Auch den erhöhten Sozialhilfebezug hat Frau Köhler, die mir nicht zuhört, weil sie sich ihre Vorurteile nicht kaputtmachen will, angesprochen. Der erhöhte Sozialhilfebe

zug stellt einen Anreiz dar, entweder zu uns überhaupt reinzukommen oder die Verfahrensdauer möglichst hinauszuziehen. Sie haben richtig angesprochen, dass erst nach 36 Monaten der volle Bezug nach dem Asylbewerberleistungsgesetz erfolgt. Aber dies ist auch ein Anreiz dafür, die Verfahren möglichst lange hinauszuzögern, um eben dann tatsächlich in den Genuss der erhöhten Sozialhilfeleistungen zu kommen.

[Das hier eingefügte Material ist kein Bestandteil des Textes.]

(** C5, as the code has it. Stopping the session stops the stream's
    tracks, drops the stream, clears the displayed boxes and empties
    [detectedWeedTypes]; [disabledWeedTypes] keeps its value. *)
Theorem toggleCamera_stop
    (w : World) (s : MediaStream) (media : option MediaStream) :
  stream (app w) = Some s →
  let w' := step w (ToggleCamera media) in
  stream (app w') = None
  ∧ liveDetections (app w') = []
  ∧ detectedWeedTypes (app w') = ∅
  ∧ disabledWeedTypes (app w') = disabledWeedTypes (app w)
  ∧ s ∈ stoppedStreams w'.
Proof.
  intros Hs w'. subst w'. cbn [step]. unfold toggleCamera, toggleCamera_begin.
  rewrite Hs. rewrite app_commit, stoppedStreams_commit. cbn.
  repeat split. by left.
Qed.

Lemma toggleCamera_stop_witness :
  let w' := step Sample.hiding (ToggleCamera None) in
  stream (app w') = None
  ∧ liveDetections (app w') = []
  ∧ detectedWeedTypes (app w') = ∅
  ∧ disabledWeedTypes (app w') = disabledWeedTypes (app Sample.hiding)
  ∧ 7 ∈ stoppedStreams w'.
Proof.
  apply (toggleCamera_stop Sample.hiding 7 None). reflexivity.
Defined.

(** C5 as stated fails: with "Fat Hen" hidden, stopping the session
    leaves "Fat Hen" hidden. *)
Lemma stop_keeps_disabledWeedTypes :
  let w' := step Sample.hiding (ToggleCamera None) in
  stream (app Sample.hiding) = Some 7
  ∧ "Fat Hen" ∈ disabledWeedTypes (app w')
  ∧ disabledWeedTypes (app w') ≠ ∅.
Proof.
  assert ("Fat Hen" ∈ disabledWeedTypes (app (step Sample.hiding (ToggleCamera None))))
    as Hin by (apply (bool_decide_unpack _); vm_compute; exact I).
  split; [reflexivity |]. split; [exact Hin |].
  intros Hempty. rewrite Hempty in Hin. by apply not_elem_of_empty in Hin.
Qed.

(* ===================================================================== *)
(** ** Facts about strings                                                *)
(* ===================================================================== *)

Section strings.
Implicit Types (s sub pre post : string) (c : ascii).

Lemma append_cons c s post :
  (String c s ++ post)%string = String c (s ++ post)%string.
Proof. reflexivity. Qed.

Lemma prefix_spec sub s :
  String.prefix sub s = true ↔ ∃ post, s = (sub ++ post)%string.
Proof.
  revert s. induction sub as [| a sub IH]; intros [| b s]; simpl.
  - split; [| done]. intros _. by exists EmptyString.
  - split; [| done]. intros _. by exists (String b s).
  - split; [done | by intros [post [=]]].
  - destruct (ascii_dec a b) as [-> | Hne].
    + rewrite IH. split; intros [post Hpost]; exists post;
        [by subst s | rewrite append_cons in Hpost; by injection Hpost].
    + split; [done |]. intros [post Hpost]. rewrite append_cons in Hpost.
      congruence.
Qed.

Lemma includes_unfold sub s :
  includes sub s =
    if String.prefix sub s then true
    else match s with
         | EmptyString => false
         | String _ s' => includes sub s'
         end.
Proof. by destruct s. Qed.

(** [includes] finds an occurrence anywhere in the string. *)
Lemma includes_spec sub s :
  includes sub s = true ↔ ∃ pre post, s = (pre ++ sub ++ post)%string.
Proof.
  split.
  - induction s as [| c s IH]; rewrite includes_unfold;
      destruct (String.prefix sub _) eqn:Hp.
    + intros _. apply prefix_spec in Hp as [post ->]. by exists EmptyString, post.
    + done.
    + intros _. apply prefix_spec in Hp as [post ->]. by exists EmptyString, post.
    + intros Hs. destruct (IH Hs) as (pre & post & ->).
      by exists (String c pre), post.
  - intros (pre & post & ->). induction pre as [| c pre IH];
      rewrite includes_unfold.
    + change ("" ++ sub ++ post)%string with (sub ++ post)%string.
      by rewrite (proj2 (prefix_spec sub (sub ++ post)) (ex_intro _ post eq_refl)).
    + rewrite append_cons. by destruct (String.prefix sub _).
Qed.

Lemma includes_false sub s :
  includes sub s = false ↔ ¬ ∃ pre post, s = (pre ++ sub ++ post)%string.
Proof. rewrite <- includes_spec. by destruct (includes sub s). Qed.

End strings.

Eine Anmerkung zur Integrationsfähigkeit und -bereitschaft der Deutschen. Diese kann man nicht, wie Sie vielleicht wollten, durch Gesetz befehlen. Wenn Sie die hierzu veranstalteten Meinungsumfragen ernst nehmen, müssen Sie zu dem Ergebnis kommen, dass Sie hier auf dem falschen Dampfer fahren. Angesichts des hohen Ausländeranteils gerade in unseren Großstädten – wir haben in München bereits 22%, in Hamburg fast 19% und in Berlin fast 15% – gibt es in unserer Bevölkerung von uns als Politikern ernst zu nehmende Sorgen vor Überfremdung und vor dem Verlust der eigenen Identität. Dies zeigt die reservierte Haltung der einheimischen Bevölkerung gegenüber weiteren Zuwanderungen. Das Institut für Demoskopie Allensbach hat dazu im April eine Umfrage gemacht, wonach 77% der Befragten die Auffassung vertreten, mit der derzeitigen Zuwanderung sei die Grenze erreicht. Nur 11% der Befragten trauen Deutschland eine noch größere Aufnahmefähigkeit zu, dies ist etwas mehr als der prozentuale Anteil der GRÜNEN bei den Wahlen. Doch Sie müssen zur Kenntnis nehmen, ob Sie wollen oder nicht, dass der Rest der Bevölkerung Sorgen und Angst vor zunehmender Überfremdung hat. Eine Umfrage des Emnid-Instituts im Herbst brachte ein ähnliches Ergebnis. Danach halten 66% aller Befragten die Zuwanderung für zu stark und die Grenze der Belastbarkeit für Deutschland für überschritten. Bemerkenswert ist auch das Ergebnis der 13. Shell-Jugendstudie aus diesem Jahr, wonach 62% der jungen Deutschen die Meinung vertreten, in Deutschland lebten zu viele Ausländer.

Schließlich, um die Verwirrung vielleicht noch größer zu machen, der Versuch einer Definition der Leitkultur. Ich komme bei Veranstaltungen gut zurecht, wenn ich sage, Leitkultur ist für diejenigen, die bei uns auf Dauer oder auf lange Zeit leben wollen, die Hausordnung Deutschlands, an die Sie sich zu halten haben, wenn sie hier leben wollen. Wie Herr Kollege Dr. Merkl ausgeführt hat und in Übereinstimmung mit den Ausführungen von Prof. Tibi steht, ist eine Hausordnung das, was im Grundgesetz an Grundwerten und an Grundrechten verankert ist. Wenn wir uns auf eine solche Definition verständigen können, verstehen es, Herr Kollege Dr. Hahnzog, auch die Stammtische und ist es auch akzeptabel.